L'Oracle existait depuis la nuit des temps. Colonne de pierre d'au moins une centaine de mètres de haut, elle était sculptée sur son pourtour de milliers d'yeux, d'oreilles et de bouches.

L'Oracle était doué de vie.

Ses yeux voyaient au-delà des montagnes les plus hautes. Ses oreilles entendaient le moindre murmure. Et ses bouches chuchotaient en choeur, dans une cacophonie incompréhensible.

Lena contemplait l'Oracle. L'enfant avait l'âge de connaître enfin son destin : dix ans. Sa petite main étreignait celle de son père. Son jumeau Caleb tenait l'autre. Sa mère portait dans ses bras le petit Johan. Lena et Caleb étaient grands, bien sûr. Mais personne ne peut se sentir grand ou important face à l'Oracle.
" Ça va bientôt être votre tour, les enfants. Etes-vous prêts ? L'Oracle vous dira tout de votre vie.
- Papa, je ne veux pas y aller !
- Mais pourquoi, Lena ? Moi j'avais hâte à ton âge ! Je rêvais d'être un grand guerrier ou même un riche marchand. J'imaginais que l'Oracle me dirait mille choses extraordinaires !
- L'a-t-il fait ?
- Non, ma fille, pas vraiment. Mais au moins cela m'a évité de rêver pour rien, je suis bien plus heureux comme ça. Tu verras, cela se passera bien. "
Lena ne répondit rien. Son regard se perdait vers le sommet de l'immense colonne de pierre. Un frisson parcourut son corps.
La file avança vers l'Oracle. Les enfants commençaient à apercevoir la base de la construction. Voilà des heures que la fillette suivait ses parents dans l'étrange procession, elle était fatiguée et avait froid. Caleb quant à lui était étrangement grave. Ça n'était pas dans son caractère.

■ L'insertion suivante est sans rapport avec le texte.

Lemma accept_spec t who m index n p exp now err t' o :
  table_wf t -> 0 <= index -> 0 <= n ->
  accept t who m index n p exp now = (err, t', o) ->
  accepted (snd (fzn_reasm_expire t now)) who m index n p
    (chunk_deadline exp now (max_hold t)) err t' o.
Proof.
  intros Ht Hidx Hn. unfold accept.
  pose proof (expire_wf t now Ht) as Ht1.
  change (max_hold t) with (max_hold (snd (fzn_reasm_expire t now))).
  set (t1 := snd (fzn_reasm_expire t now)) in *. clearbody t1. pose proof (zlen_nonneg p).
  assert (Hsame : forall e, e <> FZN_REASM_OK ->
    accepted t1 who m index n p (chunk_deadline exp now (max_hold t1)) e t1 None).
  { intros e He.
    pose proof (accepted_refused t1 who m index n p (chunk_deadline exp now (max_hold t1)) e
                  (partials t1) He (Forall2_refl_or _ _)) as Hr.
    rewrite with_partials_id in Hr. auto. }
  destruct (negb (exp =? 0) && (exp <=? now)); [intros [= <- <- <-]; by apply Hsame|].
  destruct (find t1 who m) as [i|] eqn:Ef.
  - pose proof Ef as Ef'. unfold find in Ef'.
    apply find_index_Some in Ef' as (s & Hi & Hk & _). rewrite Hi.
    pose proof (t_slot _ _ _ Ht1 Hi) as Hw.
    pose proof (proj1 (holds_key_true _ _ _) Hk) as (Hl & _).
    destruct (later_chunk_ok s index n (zlen p)) eqn:El; [|intros [= <- <- <-]; by apply Hsame].
    destruct (later_chunk_fits s index n (zlen p)) as [En Hfit]; auto.
    unfold place_at. rewrite Hi. destruct (place_chunk s index p) as [[e s'] out] eqn:Ep.
    destruct (place_chunk_wf s index p e s' out) as ([?| ->] & _ & ?); auto using slot_wf_pre;
      intros [= <- <- <-]; eapply accepted_later; eauto.
  - destruct (admit_first _ _ _ _ _ _ _) as [[e t2] o'] eqn:Ea.
    apply admit_first_spec in Ea; auto.
    inversion Ea as [e' t2' He Hwf (ps & -> & HF)|i s Hi Hl Hw Hn' Hin Hlen Hroom Hbefore]; subst.
    + intros E. assert (E' : (e, with_partials t1 ps, @None nat) = (err, t', o)).
      { by destruct e. } simplify_eq. apply accepted_refused; auto.
    + destruct (fresh_slot_ok s who m n index (zlen p) (chunk_deadline exp now (max_hold t1)))
        as (Hf & Hpre & Hfit); auto.
      destruct (fresh_place_ok _ index p Hf Hpre Hfit) as (s' & out & Ep & Hw' & Hid).
      rewrite (place_at_insert t1 i s) by done. rewrite Ep. intros [= <- <- <-].
      eapply accepted_first; eauto.
Qed.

Lena se sentait terrifiée, elle qui n'avait jamais peur de rien, qui poussait son frère à faire mille bêtises, tremblait en avançant. Le petit garçon lâcha la main de son père et fit le tour. Il sourit et tendit la main à sa soeur. Celle-ci la prit en éclatant de rire. Ensemble, ils n'avaient peur de rien !

Ils étaient enfin arrivés au sommet de la colline, deux enfants devaient encore passer devant eux, après, ce serait au tour des jumeaux de savoir leur avenir. Ils avancèrent encore.

Lena ne put retenir un cri en voyant un prêtre de l'Oracle. L'homme était nu, totalement nu. Son corps était squelettique, tatoué d'un rouge sanglant d'yeux, de bouches et d'oreilles. Ses mains s'enfonçaient chacune dans une bouche de pierre vorace, ses pieds avaient déjà disparu jusqu'à la cuisse dans de tels orifices. Sa peau se teintait de gris comme l'Oracle.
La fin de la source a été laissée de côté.